White matter microstructure degenerates in patients with postherpetic neuralgia

Abstract

The central mechanisms underlying postherpetic neuralgia (PHN) pain remains unknown. The primary purpose of this study was to identify microstructural white matter changes closely related to the PHN pain by means of diffusion tensor imaging (DTI) and tract-based spatial statistics (TBSS) analysis. DTI data of the brains were obtained from 8 PHN patients and 8 healthy controls (HC) that were matched in age, gender, and educational level. DTI metrics, including fractional anisotropy (FA), mean diffusivity (MD), axial diffusivity (AD), and radial diffusivity (RD), were separately compared between the two groups using TBSS analysis to detect subtle microstructural changes. Partial correlation analyses were also conducted to evaluate the association between the altered DTI measures and clinical features. Average diffusion indices of white matter skeletons in the whole-brain showed no significant difference between the two groups.
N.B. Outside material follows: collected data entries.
Lemma decode_run ls os len off pre post : run_fits ls os len off →
  NtfsDecodeDataRun (pre ++ enc_run ls os len off ++ post) (Z.of_nat (length pre)) =
    Some (Some (Z.of_nat (length (pre ++ enc_run ls os len off)), len, Z.max 0 off)).
Proof.
  intros (Hls & Hos & Hlen & Hoff). unfold NtfsDecodeDataRun, enc_run. set (h := 16 * Z.of_nat ls + Z.of_nat os).
  rewrite <- !app_assoc. rewrite (bytes_at_app pre [h]) by done. cbn [option_bind mbind le_val]. rewrite Z.mul_0_r, Z.add_0_r.
  assert (Z.shiftr h 4 = Z.of_nat ls) as Hs by (rewrite Z.shiftr_div_pow2 by lia; unfold h; change (2 ^ 4) with 16; Z.div_mod_to_equations; lia).
  assert (Z.land h 15 = Z.of_nat os) as Ha by (change 15 with (Z.ones 4); rewrite Z.land_ones by lia; unfold h; change (2 ^ 4) with 16; Z.div_mod_to_equations; lia).
  rewrite Hs, Ha. replace (h =? 0) with false by lia. replace (_ || _ || _) with false by lia. cbv zeta.
  assert (bytes_at (Z.of_nat (length pre) + 1) (Z.of_nat ls) (pre ++ [h] ++ le_bytes ls len ++ le_bytes os off ++ post) = Some (le_bytes ls len)) as ->.
  { rewrite app_assoc. apply bytes_at_app; [rewrite length_app; cbn [length]; lia|by rewrite le_bytes_length]. }
  assert (bytes_at (Z.of_nat (length pre) + 1 + Z.of_nat ls) (Z.of_nat os) (pre ++ [h] ++ le_bytes ls len ++ le_bytes os off ++ post) = Some (le_bytes os off)) as Hof.
  { rewrite (app_assoc pre), (app_assoc (pre ++ [h])). apply bytes_at_app; [rewrite !length_app, le_bytes_length; cbn [length]; lia|by rewrite le_bytes_length]. }
  cbn [option_bind mbind]. rewrite Hof.
  cbn [option_bind mbind]. rewrite le_bytes_length. pose proof (offset_value os off Hos Hoff) as Hov. cbv zeta in Hov. rewrite Hov.
  pose proof (run_pow os Hos). pose proof (run_pow ls ltac:(lia)). do 2 f_equal.
  assert (or_bytes 0 (le_bytes ls len) 0 = len) as ->.
  { rewrite or_bytes_le; [|apply le_bytes_byte|lia|rewrite le_bytes_length; lia|done]. rewrite le_val_bytes, Z.mod_small by lia. cbn. lia. }
  f_equal; [f_equal; rewrite !length_app, !le_bytes_length; cbn [length]; lia|].
  destruct (Z.lt_ge_cases off 0) as [Hneg|Hpos].
  - assert (s64 (u64 off) = off) as ->.
    { unfold u64. replace (off mod 18446744073709551616) with (off + 18446744073709551616) by (apply (Z.mod_unique_pos _ _ (-1)); lia).
      unfold s64. rewrite <- (Z.mod_unique_pos (off + 18446744073709551616 + 9223372036854775808) _ 1 (off + 9223372036854775808)); lia. }
    replace (off <? 0) with true by lia. lia.
  - rewrite u64_small, s64_small by lia. replace (off <? 0) with false by lia. lia.
Qed.

Section Ntfs.
Context {P : Type} `{HP : HasPcr P} `{PI : !PoolInterface P} {D : Type} `{BD : BlockDevice D}.
#[local] Abbreviation NT := (NTFS P D).
Implicit Types (s : NT).

Definition set_nt_pool (p : P) s : NT := mkNt (g_NtfsMount s) p (nt_dev s).
Definition set_nt_dev (d : D) s : NT := mkNt (g_NtfsMount s) (nt_pool s) d.
Definition set_nt_mount (m : NTFS_MOUNT) s : NT := mkNt m (nt_pool s) (nt_dev s).

Definition nt_alloc (n : Z) : M NT Z := zoom nt_pool set_nt_pool (pool_alloc 0 n 0).
Definition nt_free (a : Z) : M NT unit := zoom nt_pool set_nt_pool (pool_free a 0).

Definition NtfsReadSectors (lba count : Z) : M NT (Z * list Z) :=
  if count =? 0 then mret (STATUS_SUCCESS, []) else zoom nt_dev set_nt_dev (AhciReadSectors lba count).

(** What the read leaves in a buffer. *)
Definition read_into (buf : list Z) (r : Z * list Z) : M NT (Z * list Z) :=
  b ← mderef (λ _, store_at 0 r.2 buf); mret (r.1, b).

Definition NtfsReadMftRecord (mft_index : Z) (buffer : list Z) : M NT (Z * list Z) :=
  m ← mgets g_NtfsMount;
  if negb (n_valid m) then mret (STATUS_DEVICE_DOES_NOT_EXIST, buffer)
  else
    let mft_byte_offset := u64 (mft_lcn m * n_bytes_per_cluster m) in
    let record_byte_offset := u64 (mft_index * bytes_per_mft_record m) in
    let total_byte_offset := u64 (mft_byte_offset + record_byte_offset) in
    if n_bytes_per_sector m =? 0 then mundef
    else
      let sector_offset := total_byte_offset / n_bytes_per_sector m in
      let num_sectors := bytes_per_mft_record m / n_bytes_per_sector m in
      r ← NtfsReadSectors (u64 (n_partition_start m + sector_offset)) num_sectors;
      read_into buffer r.

(** ** Mounting *)

Definition NTFS_OEM : list Z := [78; 84; 70; 83; 32; 32; 32; 32].

(** A record size: a cluster count, or the negated exponent of a byte count. *)
Definition record_bytes (clusters bytes_per_cluster : Z) : option Z :=
  if 0 <=? clusters then Some (u32 (clusters * bytes_per_cluster))
  else if - clusters <? 64 then Some (u32 (Z.shiftl 1 (- clusters)))
  else None.

Definition NtfsMountPartition (partition_start_lba : Z) : M NT Z :=
  '(st, boot) ← NtfsReadSectors partition_start_lba 1;
  if negb (NT_SUCCESS st) then mret st
  else if negb (bool_decide (oem_id boot = NTFS_OEM)) then mret STATUS_INVALID_IMAGE_FORMAT
  else
    let bpc := b_bytes_per_sector boot * b_sectors_per_cluster boot in
    bpm ← mderef (λ _, record_bytes (b_clusters_per_mft_record boot) bpc);
    bpi ← mderef (λ _, record_bytes (b_clusters_per_index_block boot) bpc);
    mmod (set_nt_mount (mkNtfs partition_start_lba (b_bytes_per_sector boot) bpc (b_clusters_per_mft_record boot) bpm
            (b_clusters_per_index_block boot) bpi (mft_logical_cluster boot) (mft_mirror_logical_cluster boot)
            (b_total_sectors boot) true));;
    mret STATUS_SUCCESS.

Definition NtfsIsMounted : M NT bool := mgets (λ s, n_valid (g_NtfsMount s)).

(** ** Attributes *)

(** The header, and the value's offset and length. *)
Definition found_attr (offset : Z) (hdr : list Z) : list Z * Z * Z :=
  if non_resident hdr =? 0 then (hdr, u32 (offset + value_offset hdr), value_length hdr)
  else (hdr, u32 (offset + 0x40), a_length hdr).

Definition attr_turn (record : list Z) (record_size attr_type offset : Z) : M NT (Z + option (list Z * Z * Z)) :=
  if offset + Z.of_nat sizeof_ATTR <=? record_size then
    hdr ← mderef (λ _, bytes_at offset (Z.of_nat sizeof_ATTR) record);
    if (a_type hdr =? ATTR_END) || (a_length hdr =? 0) then mret (inr None)
    else if a_type hdr =? attr_type then mret (inr (Some (found_attr offset hdr)))
    else mret (inl (u32 (offset + a_length hdr)))
  else mret (inr None).

Definition NtfsFindAttribute (record : list Z) (record_size attr_type : Z) : M NT (option (list Z * Z * Z)) :=
  off ← mderef (λ _, bytes_at 20 2 record);
  loop (attr_turn record record_size attr_type) (le_val off).

(** ** Files *)

Definition NtfsReadFileRecord (file_index : Z) (buffer : list Z) (bufsize : Z) : M NT (Z * list Z) :=
  m ← mgets g_NtfsMount;
  if bufsize <? bytes_per_mft_record m then mret (STATUS_BUFFER_TOO_SMALL, buffer)
  else NtfsReadMftRecord file_index buffer.

Definition FILE_MAGIC : list Z := [70; 73; 76; 69].

(** The start both file operations share: the record is read and checked, and
    the attribute found.  The record's block and its bytes are handed to [k];
    on a failure the block is given back. *)
Definition with_attribute {A} (file_index attr_type : Z) (fail : Z → A)
    (k : Z → list Z → list Z * Z * Z → M NT A) : M NT A :=
  m ← mgets g_NtfsMount;
  record ← nt_alloc (bytes_per_mft_record m);
  if record =? 0 then mret (fail STATUS_NO_MEMORY)
  else
    '(st, bytes) ← NtfsReadFileRecord file_index (zeros (bytes_per_mft_record m)) (bytes_per_mft_record m);
    if negb (NT_SUCCESS st) then nt_free record;; mret (fail st)
    else
      mg ← mderef (λ _, bytes_at 0 4 bytes);
      if negb (bool_decide (mg = FILE_MAGIC)) then nt_free record;; mret (fail STATUS_INVALID_IMAGE_FORMAT)
      else
        p ← NtfsFindAttribute bytes (bytes_per_mft_record m) attr_type;
        match p with
        | None => nt_free record;; mret (fail STATUS_OBJECT_NAME_NOT_FOUND)
        | Some a => k record bytes a
        end.

(** [(c < 128) ? (CHAR)c : '?'] *)
Definition narrow_char (c : Z) : Z := if c <? 128 then c else 63.

(** The characters of a name of [n] 16-bit units. *)
Fixpoint chars_of (bs : list Z) : list Z :=
  match bs with
  | b0 :: b1 :: bs' => narrow_char (b0 + 256 * b1) :: chars_of bs'
  | _ => []
  end.

(** [max_len] is the size of the caller's buffer; the result is what it gets. *)
Definition NtfsGetFileName (file_index max_len : Z) : M NT (Z * list Z) :=
  m ← mgets g_NtfsMount;
  if negb (n_valid m) then mret (STATUS_DEVICE_DOES_NOT_EXIST, [])
  else with_attribute file_index ATTR_FILE_NAME (λ st, (st, [])) (λ record bytes a,
    let '(ahdr, voff, _) := a in
    if negb (non_resident ahdr =? 0) then nt_free record;; mret (STATUS_INVALID_IMAGE_FORMAT, [])
    else
      nl ← mderef (λ _, bytes_at (voff + 64) 1 bytes);
      let name_len_chars := if max_len <=? le_val nl then u32 (max_len - 1) else le_val nl in
      if max_len <=? name_len_chars then mundef
      else
        name ← mderef (λ _, bytes_at (voff + 66) (2 * name_len_chars) bytes);
        nt_free record;;
        mret (STATUS_SUCCESS, chars_of name ++ [0])).

(** One run of a file: [runs] is the offset of the run list in the record, [out]
    what has been copied. *)
Definition run_turn (record : Z) (bytes : list Z) (bufsize : Z) (x : Z * Z * list Z) : M NT ((Z * Z * list Z) + (Z * list Z)) :=
  let '(runs, prev_lcn, out) := x in
  let bytes_copied := Z.of_nat (length out) in
  if bytes_copied <? bufsize then
    next ← mderef (λ _, NtfsDecodeDataRun bytes runs);
    match next with
    | None => nt_free record;; mret (inr (STATUS_SUCCESS, out))
    | Some (next, length_, lcn) =>
        m ← mgets g_NtfsMount;
        let prev_lcn := if prev_lcn =? 0 then lcn else u64 (prev_lcn + lcn) in
        let run_bytes := u64 (length_ * n_bytes_per_cluster m) in
        let to_read := Z.min (bufsize - bytes_copied) run_bytes in
        if n_bytes_per_sector m =? 0 then mundef
        else
          let lba := u64 (n_partition_start m + u64 (prev_lcn * n_bytes_per_cluster m) / n_bytes_per_sector m) in
          let num_sectors := u32 (to_read + n_bytes_per_sector m - 1) / n_bytes_per_sector m in
          let size := u32 (num_sectors * n_bytes_per_sector m) in
          cluster_buf ← nt_alloc size;
          if cluster_buf =? 0 then nt_free record;; mret (inr (STATUS_NO_MEMORY, out))
          else
            r ← NtfsReadSectors lba num_sectors;
            '(st, buf) ← read_into (zeros size) r;
            if negb (NT_SUCCESS st) then nt_free cluster_buf;; nt_free record;; mret (inr (st, out))
            else
              data ← mderef (λ _, bytes_at 0 to_read buf);
              nt_free cluster_buf;;
              mret (inl (next, u64 (prev_lcn + length_), out ++ data))
    end
  else nt_free record;; mret (inr (STATUS_SUCCESS, out)).

(** [want] says whether the pointer bytes_read is not null.  The result is the
    status, what is in the buffer, and what is stored in [*bytes_read]. *)
Definition NtfsReadFile (file_index bufsize : Z) (want : bool) : M NT (Z * list Z * option Z) :=
  m ← mgets g_NtfsMount;
  if negb (n_valid m) then mret (STATUS_DEVICE_DOES_NOT_EXIST, [], None)
  else
    let count (n : Z) := if want then Some n else None in
    with_attribute file_index ATTR_DATA (λ st, (st, [], count 0)) (λ record bytes a,
      let '(ahdr, voff, vlen) := a in
      if non_resident ahdr =? 0 then
        let copy := Z.min vlen bufsize in
        value ← mderef (λ _, bytes_at voff copy bytes);
        nt_free record;;
        mret (STATUS_SUCCESS, value, count copy)
      else
        r ← loop (run_turn record bytes bufsize) (voff, 0, []);
        mret (r.1, r.2, count (if NT_SUCCESS r.1 then Z.of_nat (length r.2) else 0))).

(** ** The attribute walk *)

(** The attributes of a record from an offset on, with their offsets: up to the
    end mark, an attribute of no length, or the end of the record. *)
Inductive attr_list (rec : list Z) (size : Z) : Z → list (Z * list Z) → Prop :=
| al_out off : size < off + Z.of_nat sizeof_ATTR → attr_list rec size off []
| al_end off hdr :
    off + Z.of_nat sizeof_ATTR ≤ size → bytes_at off (Z.of_nat sizeof_ATTR) rec = Some hdr →
    (a_type hdr =? ATTR_END) || (a_length hdr =? 0) = true → attr_list rec size off []
| al_cons off hdr l :
    off + Z.of_nat sizeof_ATTR ≤ size → bytes_at off (Z.of_nat sizeof_ATTR) rec = Some hdr →
    (a_type hdr =? ATTR_END) || (a_length hdr =? 0) = false → 0 < a_length hdr → off + a_length hdr < 4294967296 →
    attr_list rec size (off + a_length hdr) l → attr_list rec size off ((off, hdr) :: l).

(** The attributes passed up to one whose length carries the offset past 32 bits,
    the last of the list. *)
Inductive attr_wraps (rec : list Z) (size : Z) : Z → list (Z * list Z) → Prop :=
| aw_here off hdr :
    off + Z.of_nat sizeof_ATTR ≤ size → bytes_at off (Z.of_nat sizeof_ATTR) rec = Some hdr →
    (a_type hdr =? ATTR_END) || (a_length hdr =? 0) = false → 4294967296 ≤ off + a_length hdr →
    attr_wraps rec size off [(off, hdr)]
| aw_cons off hdr l :
    off + Z.of_nat sizeof_ATTR ≤ size → bytes_at off (Z.of_nat sizeof_ATTR) rec = Some hdr →
    (a_type hdr =? ATTR_END) || (a_length hdr =? 0) = false → 0 < a_length hdr → off + a_length hdr < 4294967296 →
    attr_wraps rec size (off + a_length hdr) l → attr_wraps rec size off ((off, hdr) :: l).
However, compared to the HC group, patients with PHN pain revealed reductions in localized FA and AD values in white matter underlying insula, occipital lobe, cerebellum, precentral gyrus, and many other regions, but without distinct change in regional MD and RD levels. In addition, decline of FA and AD values in patients represented significant negative correlations with PHN pain duration when the effect of VAS scores were excluded. The current study suggest that there exists altered microstructure integrity of white matter in multiple brain regions in patients with PHN, and these changes increase in size as the duration of the pain increases. These findings might provide a new insight into the mechanism of PHN pain in brain.